> [EXTRACTED ENTRIES]
(** * amp-wrapped: the usage collector and the stats calculator

    A shallow embedding of [collector.ts] (the usage collector) and
    [stats.ts] (the stats calculator), followed by the properties of the
    specification that are settled against them.

    Modelling conventions.
    - JavaScript strings are [string]s (sequences of 8-bit code units; the
      model ids, URIs and date keys of the program are ASCII).
    - JavaScript numbers that hold counts, token totals and millisecond
      time values are [Z]; they are exact in the source as long as they
      stay below 2^53.  Percentages are exact rationals ([Q]).  Module
      [Float64] gives the collector with its sums rounded as the engine
      rounds them, and is shown to agree with the exact reading while
      the token total stays within 2^53.
    - A [Map<string, V>] is an association list in insertion order with
      unique keys; a [Set<string>] is a duplicate-free list in insertion
      order.
    - The ambient wall clock ([Date.now()], [new Date()]) and the local
      time zone are fields of an explicit environment. *)

From Stdlib Require Import ZArith QArith Qround SpecFloat List Bool Lia Ascii String.
From Stdlib Require Import DecimalString Decimal DecimalZ.
From Stdlib Require Import Permutation Sorted.
Import ListNotations.

Open Scope string_scope.
Open Scope Z_scope.

(** ** The JavaScript runtime: strings, arrays, maps and sets *)

Module JS.

(** [s.startsWith(p)] *)
Fixpoint startsWith (s p : string) {struct p} : bool :=
  match p with
  | EmptyString => true
  | String b p' =>
      match s with
      | EmptyString => false
      | String a s' => if Ascii.eqb a b then startsWith s' p' else false
      end
  end.

(** [s.includes(p)] *)
Fixpoint includes (s p : string) : bool :=
  if startsWith s p then true
  else match s with
       | EmptyString => false
       | String _ s' => includes s' p
       end.

(** [s.indexOf(p)], scanning from position [i]; [-1] when absent. *)
Fixpoint indexOfFrom (i : Z) (s p : string) : Z :=
  if startsWith s p then i
  else match s with
       | EmptyString => -1
       | String _ s' => indexOfFrom (i + 1) s' p
       end.

Definition indexOf (s p : string) : Z := indexOfFrom 0 s p.

(** The characters of [s] from position [n] on. *)
Fixpoint drop (n : nat) (s : string) : string :=
  match n, s with
  | O, _ => s
  | S _, EmptyString => EmptyString
  | S n', String _ s' => drop n' s'
  end.

(** The first [n] characters of [s]. *)
Fixpoint take (n : nat) (s : string) : string :=
  match n, s with
  | O, _ => EmptyString
  | S _, EmptyString => EmptyString
  | S n', String a s' => String a (take n' s')
  end.

(** [s.substring(a, b)]: both indices are clamped to [0, length] and
    swapped when out of order. *)
Definition substring (s : string) (a b : Z) : string :=
  let len := Z.of_nat (String.length s) in
  let a' := Z.min (Z.max a 0) len in
  let b' := Z.min (Z.max b 0) len in
  let lo := Z.min a' b' in
  let hi := Z.max a' b' in
  take (Z.to_nat (hi - lo)) (drop (Z.to_nat lo) s).

(** [s.slice(a)] for a non-negative [a]. *)
Definition sliceFrom (s : string) (a : nat) : string := drop a s.

(** [s.replace(pat, rep)] with a string pattern: only the first
    occurrence is replaced. *)
Fixpoint replace (s pat rep : string) : string :=
  if startsWith s pat then rep ++ drop (String.length pat) s
  else match s with
       | EmptyString => EmptyString
       | String a s' => String a (replace s' pat rep)
       end.

(** [s.split(c)] for a one-character separator. *)
Fixpoint split (s : string) (c : ascii) : list string :=
  match s with
  | EmptyString => [EmptyString]
  | String a s' =>
      if Ascii.eqb a c then EmptyString :: split s' c
      else match split s' c with
           | h :: t => String a h :: t
           | [] => [String a EmptyString]
           end
  end.

(** [parts.join(sep)] *)
Definition join (parts : list string) (sep : string) : string :=
  String.concat sep parts.

(** [parts.slice(0, -1)] *)
Definition sliceButLast {A} (parts : list A) : list A := removelast parts.

(** [String(n)] for an integer [n]. *)
Definition Number_toString (n : Z) : string :=
  NilZero.string_of_int (Z.to_int n).

(** [s.padStart(2, "0")] *)
Definition padStart2 (s : string) : string :=
  match String.length s with
  | O => "00" ++ s
  | S O => "0" ++ s
  | _ => s
  end.

(** [c.toUpperCase()] on one code unit (ASCII letters). *)
Definition upperChar (c : ascii) : ascii :=
  let n := nat_of_ascii c in
  if (97 <=? n)%nat && (n <=? 122)%nat then ascii_of_nat (n - 32) else c.

(** [s.charAt(0).toUpperCase() + s.slice(1)] *)
Definition capitalize (s : string) : string :=
  match s with
  | EmptyString => EmptyString
  | String a s' => String (upperChar a) s'
  end.

(** [Array.prototype.sort(cmp)]: a stable sort; [a] stays in front of
    [b] unless [cmp a b > 0]. *)
Fixpoint insertSorted {A} (cmp : A -> A -> Z) (x : A) (l : list A) : list A :=
  match l with
  | [] => [x]
  | y :: l' => if cmp x y <=? 0 then x :: l else y :: insertSorted cmp x l'
  end.

Definition Array_sort {A} (cmp : A -> A -> Z) (l : list A) : list A :=
  fold_right (insertSorted cmp) [] l.

(** The default comparison of [Array.prototype.sort()] on strings:
    code-unit order. *)
Definition defaultCompare (a b : string) : Z :=
  match String.compare a b with
  | Lt => -1
  | Eq => 0
  | Gt => 1
  end.

(** [Math.round(a / d)] for integers [a] and [d > 0]: the quotient
    rounded to the nearest integer, halves upwards. *)
Definition Math_round_div (a d : Z) : Z := (2 * a + d) / (2 * d).

(** [Math.floor(a / d)] for integers [a] and [d > 0]. *)
Definition Math_floor_div (a d : Z) : Z := a / d.

(** [x || 0] on an optional number. *)
Definition orZero (x : option Z) : Z :=
  match x with
  | Some v => if v =? 0 then 0 else v
  | None => 0
  end.

(** *** [Map<string, V>] *)

Definition Map (V : Type) : Type := list (string * V).

Fixpoint Map_get {V} (m : Map V) (k : string) : option V :=
  match m with
  | [] => None
  | (k', v) :: m' => if String.eqb k' k then Some v else Map_get m' k
  end.

Definition Map_has {V} (m : Map V) (k : string) : bool :=
  match Map_get m k with Some _ => true | None => false end.

(** [m.set(k, v)]: an existing key keeps its position, a new key goes
    to the end. *)
Fixpoint Map_set {V} (m : Map V) (k : string) (v : V) : Map V :=
  match m with
  | [] => [(k, v)]
  | (k', v') :: m' =>
      if String.eqb k' k then (k', v) :: m' else (k', v') :: Map_set m' k v
  end.

Definition Map_keys {V} (m : Map V) : list string := map fst m.

Definition Map_size {V} (m : Map V) : Z := Z.of_nat (List.length m).

(** *** [Set<string>] *)

Definition StrSet : Type := list string.

Definition Set_has (s : StrSet) (x : string) : bool :=
  existsb (String.eqb x) s.

Definition Set_add (s : StrSet) (x : string) : StrSet :=
  if Set_has s x then s else (s ++ [x])%list.

Definition Set_size (s : StrSet) : Z := Z.of_nat (List.length s).

End JS.

(** ** stats.ts: provider resolution *)

Module Provider.
Import JS.
(** * The Gemini service of the UI mockup generator, and the generate handler

    A shallow embedding of [services/geminiService.ts] (palette, screen
    names, per-screen image and code, logo, image edit, and the batch
    orchestrator [generateAppScreens]) and of [handleGenerate] in [App.tsx],
    with the properties of the specification proved over it; then of the
    other handlers of [App.tsx] (palette, image selection and edit,
    notifications), of the download name of [components/ScreenCard.tsx]
    and of the radio group of [components/StyleSelector.tsx], with what
    the code shows beyond the specification.

    - A JavaScript string is its sequence of UTF-16 code units: [list N].
    - The hosted model is an oracle [ai]: the reply to a request may depend
      on every request issued before it, and carries the instant at which
      it arrives.
    - An async function is a state-passing computation over the log of
      issued requests that yields a promise: its settlement and the instant
      of that settlement. *)

From Stdlib Require Import String Ascii List NArith Arith Lia Bool.
Import ListNotations.

Set Implicit Arguments.
Set Warnings "-register-all".

(** ** Strings *)

Module Text.

Local Open Scope N_scope.

Definition ustring := list N.

(** A literal of the source, as code units. *)
Definition lit (s : string) : ustring :=
  map N_of_ascii (list_ascii_of_string s).

Arguments lit : simpl never.

Definition dq : ustring := [34%N].
Definition nl : ustring := [10%N].
Definition comma : N := 44%N.
Definition newline : N := 10%N.

Fixpoint ueqb (a b : ustring) : bool :=
  match a, b with
  | [], [] => true
  | x :: a', y :: b' => N.eqb x y && ueqb a' b'
  | _, _ => false
  end.

Fixpoint startsWith (p s : ustring) : bool :=
  match p, s with
  | [], _ => true
  | x :: p', y :: s' => N.eqb x y && startsWith p' s'
  | _ :: _, [] => false
  end.

(** [s.replace(/p1|p2|.../g, '')] for literal alternatives: scanning from
    the left, the first alternative that matches at a position is removed
    and the scan resumes after it. [skip] counts the code units of the
    current match that are still to be dropped. *)
Definition firstMatch (pats : list ustring) (s : ustring) : option ustring :=
  find (fun p => startsWith p s) pats.
(** A probe without response on one observation. *)
Lemma predictkube_IsActive_probe_witness :
  PredictKube.IsActive (H := Reference.externals) (Examples.idle (None, None))
    (Examples.pkScaler (120 * Examples.minute) (2 * Examples.minute)) =
  ((negb (bool_decide ([Examples.item 1 (float64_of 0 0)] = [])),
    Some "can't connect grpc server: empty server response, code: Unknown"),
   Examples.pkScaler (120 * Examples.minute) (2 * Examples.minute)).
Proof.
  apply (predictkube_IsActive_probe (H := Reference.externals)
           (Examples.idle (None, None))
           (Examples.pkScaler (120 * Examples.minute) (2 * Examples.minute))).
  reflexivity.
Defined.

(** C2, as stated, fails on a last observation of 0: with a healthy probe
    [IsActive] is false; with a probe that gives no response, or one that
    fails, it is true on the same observations (and carries an error). The
    degraded answer is not derived as the healthy one is. *)
Lemma predictkube_IsActive_degraded_differs :
  PredictKube.IsActive (H := Reference.externals)
    (Examples.idle (Some Examples.serving, None))
    (Examples.pkScaler (120 * Examples.minute) (2 * Examples.minute)) =
  ((false, None), Examples.pkScaler (120 * Examples.minute) (2 * Examples.minute)) /\
  PredictKube.IsActive (H := Reference.externals) (Examples.idle (None, None))
    (Examples.pkScaler (120 * Examples.minute) (2 * Examples.minute)) =
  ((true, Some "can't connect grpc server: empty server response, code: Unknown"),
   Examples.pkScaler (120 * Examples.minute) (2 * Examples.minute)) /\
  PredictKube.IsActive (H := Reference.externals)
    (Examples.idle (Some Examples.serving, Some "connection refused"))
    (Examples.pkScaler (120 * Examples.minute) (2 * Examples.minute)) =
  ((true, Some "can't connect grpc server: connection refused, code: Unknown"),
   Examples.pkScaler (120 * Examples.minute) (2 * Examples.minute)).
Proof. repeat split; reflexivity. Qed.

(** An observation of 0 with a prediction of 0, and an empty bucket. *)
Lemma GetMetrics_on_zero_witness :
  PredictKube.GetMetrics (H := Reference.externals)
    (Examples.idle (Some Examples.serving, None))
    (Examples.pkScaler (120 * Examples.minute) (2 * Examples.minute)) "m" =
  (([], Some "empty response after predict request"),
   Examples.pkScaler (120 * Examples.minute) (2 * Examples.minute)) /\
  Gcs.GetMetrics 1700000001 (Examples.gcsOn [] 1000) "m" =
  ([{| external_metrics.MetricName := "m";
       external_metrics.Value := 0;
       external_metrics.Timestamp := 1700000001 |}], None).
Proof.
  destruct (GetMetrics_on_zero (H := Reference.externals)) as [Hpredict Hgcs].
  split.
  - apply Hpredict. reflexivity.
  - apply Hgcs. reflexivity.
Defined.
(** [configure(options)]: [options] is an object, given by its enumerable
    properties in enumeration order, or is left out. *)
Definition configure (settings : gmap string value)
    (options : option (list (string * value))) : gmap string value :=
  match options with
  | Some properties => foldl configure_property settings properties
  | None => settings
  end.

End KineticScrolling.

(** * Properties *)

(** ** Arithmetic of [num] on integers *)

Lemma Qred_inject_Z (z : Z) : Qred (inject_Z z) = inject_Z z.
Proof. apply Qcanon.Qred_identity. simpl. apply Z.gcd_1_r. Qed.


Lemma fin_inject_Z (q : Q) (z : Z) : (q == inject_Z z)%Q -> fin q = of_Z z.
Proof.
  intros H. unfold fin, of_Z. f_equal.
  rewrite (Qred_complete _ _ H). apply Qred_inject_Z.
Qed.

Lemma inject_Z_nonzero (b : Z) : b <> 0 -> ~ (inject_Z b == 0)%Q.
Proof. intros Hb H. unfold Qeq in H. simpl in H. lia. Qed.

Lemma Qeq_bool_inject_Z_0 (b : Z) : b <> 0 -> Qeq_bool (inject_Z b) 0 = false.
Proof.
  intros Hb. apply not_true_is_false. intros H. apply Qeq_bool_iff in H.
  by apply (inject_Z_nonzero b).
Qed.

Lemma add_of_Z (a b : Z) : add (of_Z a) (of_Z b) = of_Z (a + b).
Proof.
  unfold add, of_Z at 1 2. apply fin_inject_Z. by rewrite inject_Z_plus.
Qed.


Lemma leb_of_Z (a b : Z) : leb (of_Z a) (of_Z b) = (a <=? b).
Proof.
  unfold leb, of_Z. destruct (a <=? b) eqn:E.
  - apply Z.leb_le in E. apply Qle_bool_iff. by rewrite <- Zle_Qle.
  - apply not_true_is_false. intros H. apply Qle_bool_iff in H.
    rewrite <- Zle_Qle in H. apply Z.leb_gt in E. lia.
Qed.

(** [Math.floor(a / b)] on integers is the floor division of [Z]. *)
Lemma floor_div_of_Z (a b : Z) :
  b <> 0 -> floor (div (of_Z a) (of_Z b)) = of_Z (a / b).
Proof.
  intros Hb. unfold div, of_Z at 1 2. rewrite Qeq_bool_inject_Z_0 by done.
  unfold fin, floor. f_equal.
  rewrite (Qfloor_comp _ _ (Qred_correct _)). symmetry. apply Zdiv_Qdiv.
Qed.




Lemma round_of_Z (z : Z) : round (of_Z z) = of_Z z.
Proof.
  unfold round, of_Z. f_equal. f_equal.
  assert (H : (inject_Z z + (1 # 2) == inject_Z (2 * z + 1) / inject_Z 2)%Q).
  { rewrite inject_Z_plus, inject_Z_mult. field. }
  rewrite (Qfloor_comp _ _ H), <- Zdiv_Qdiv.
  symmetry. apply Z.div_unique with (r := 1); lia.
Qed.

Lemma even_number_of_Z (z : Z) : even_number (of_Z z) = Z.even z.
Proof.
  unfold even_number, of_Z.
  change (2 * Qfloor (inject_Z z / 2))
    with (2 * Qfloor (inject_Z z / inject_Z 2)).
  rewrite <- Zdiv_Qdiv.
  destruct (Z.even z) eqn:E.
  - apply Qeq_bool_iff. apply Z.even_spec in E. destruct E as [k ->].
    replace (2 * k / 2) with k by (rewrite Z.mul_comm, Z.div_mul; lia).
    reflexivity.
  - apply not_true_is_false. intros H. apply Qeq_bool_iff in H.
    apply (proj1 (inject_Z_injective _ _)) in H.
    assert (Z.even z = true) by (apply Z.even_spec; exists (z / 2); lia).
    congruence.
Qed.

Lemma is_integer_of_Z (z : Z) : is_integer (of_Z z) = true.
Proof.
  unfold is_integer, of_Z. rewrite Qfloor_Z. apply Qeq_bool_iff. reflexivity.
Qed.


(** ** The loops of the resamplers *)


Lemma sum_list_cons (d : Z) (l : list Z) : sum_list (d :: l) = d + sum_list l.
Proof. reflexivity. Qed.

Lemma sum_list_nil : sum_list [] = 0.
Proof. reflexivity. Qed.

Create Rewrite HintDb resample_loops.
#[local] Hint Rewrite sum_list_cons sum_list_nil : resample_loops.

(** Closes the arithmetic side goals the loop lemmas leave. *)
Ltac loop_arith :=
  autorewrite with resample_loops; repeat (f_equal; try lia); lia.

Section LoopFacts.

Context {St : Type} (emit : St -> num -> num -> Z -> Z -> St).
Variable data : list Z.
Variables inM outM : num.

#[local] Abbreviation len := (Z.of_nat (length data)).






End LoopFacts.





(** ** The resamplers *)




(** C4.  The first statement of [getAvgData] reads the undeclared
    identifier [normalizeValue]: on a global object without that property
    every call throws a ReferenceError, whatever the array and the scale
    arguments, and no sequence is returned. *)
Theorem getAvgData_throws (g : globals) (data : list Z)
    (bufferLength resultSlots : Z) (inMax outMax : option num) :
  g !! "normalizeValue" = None ->
  getAvgData g data bufferLength resultSlots inMax outMax
  = Throws (ReferenceError "normalizeValue") g.
Proof. intros Hg. unfold getAvgData. by rewrite Hg. Qed.

Lemma getAvgData_throws_witness :
  (∅ : globals) !! "normalizeValue" = None
  /\ getAvgData ∅ [10; 20] 2 2 (Some (of_Z 256)) (Some (of_Z 100))
     = Throws (ReferenceError "normalizeValue") ∅.
Proof.
  assert (H : (∅ : globals) !! "normalizeValue" = None) by reflexivity.
  split; [exact H|].
  exact (getAvgData_throws ∅ [10; 20] 2 2 (Some (of_Z 256)) (Some (of_Z 100)) H).
Defined.



(** C7.  [getAvgData] gives its scale arguments
    no default: where the read of [normalizeValue] succeeds, a call that
    omits them returns NaN for the sample 128 and the call with 256 and 256
    returns 128; on a global object without [normalizeValue] the call
    throws. *)
Theorem getAvgData_no_default :
  (exists g', getAvgData page [128] 1 1 None None = Returns [NaN] g')
  /\ (exists g', getAvgData page [128] 1 1 (Some (of_Z 256)) (Some (of_Z 256))
                 = Returns [of_Z 128] g')
  /\ getAvgData ∅ [128] 1 1 None None
     = Throws (ReferenceError "normalizeValue") ∅.
Proof.
  split; [|split].
  - eexists. vm_compute. reflexivity.
  - eexists. vm_compute. reflexivity.
  - reflexivity.
Qed.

> [ASSIGNED TASK] From the records above, copy out the line with "Gcs.GetMetrics 1700000001 (Examples.gcsOn", the line with "- apply Hpredict. reflexivity.", and every line between them, word for word.

> [SOLUTION BELOW]
  Gcs.GetMetrics 1700000001 (Examples.gcsOn [] 1000) "m" =
  ([{| external_metrics.MetricName := "m";
       external_metrics.Value := 0;
       external_metrics.Timestamp := 1700000001 |}], None).
Proof.
  destruct (GetMetrics_on_zero (H := Reference.externals)) as [Hpredict Hgcs].
  split.
  - apply Hpredict. reflexivity.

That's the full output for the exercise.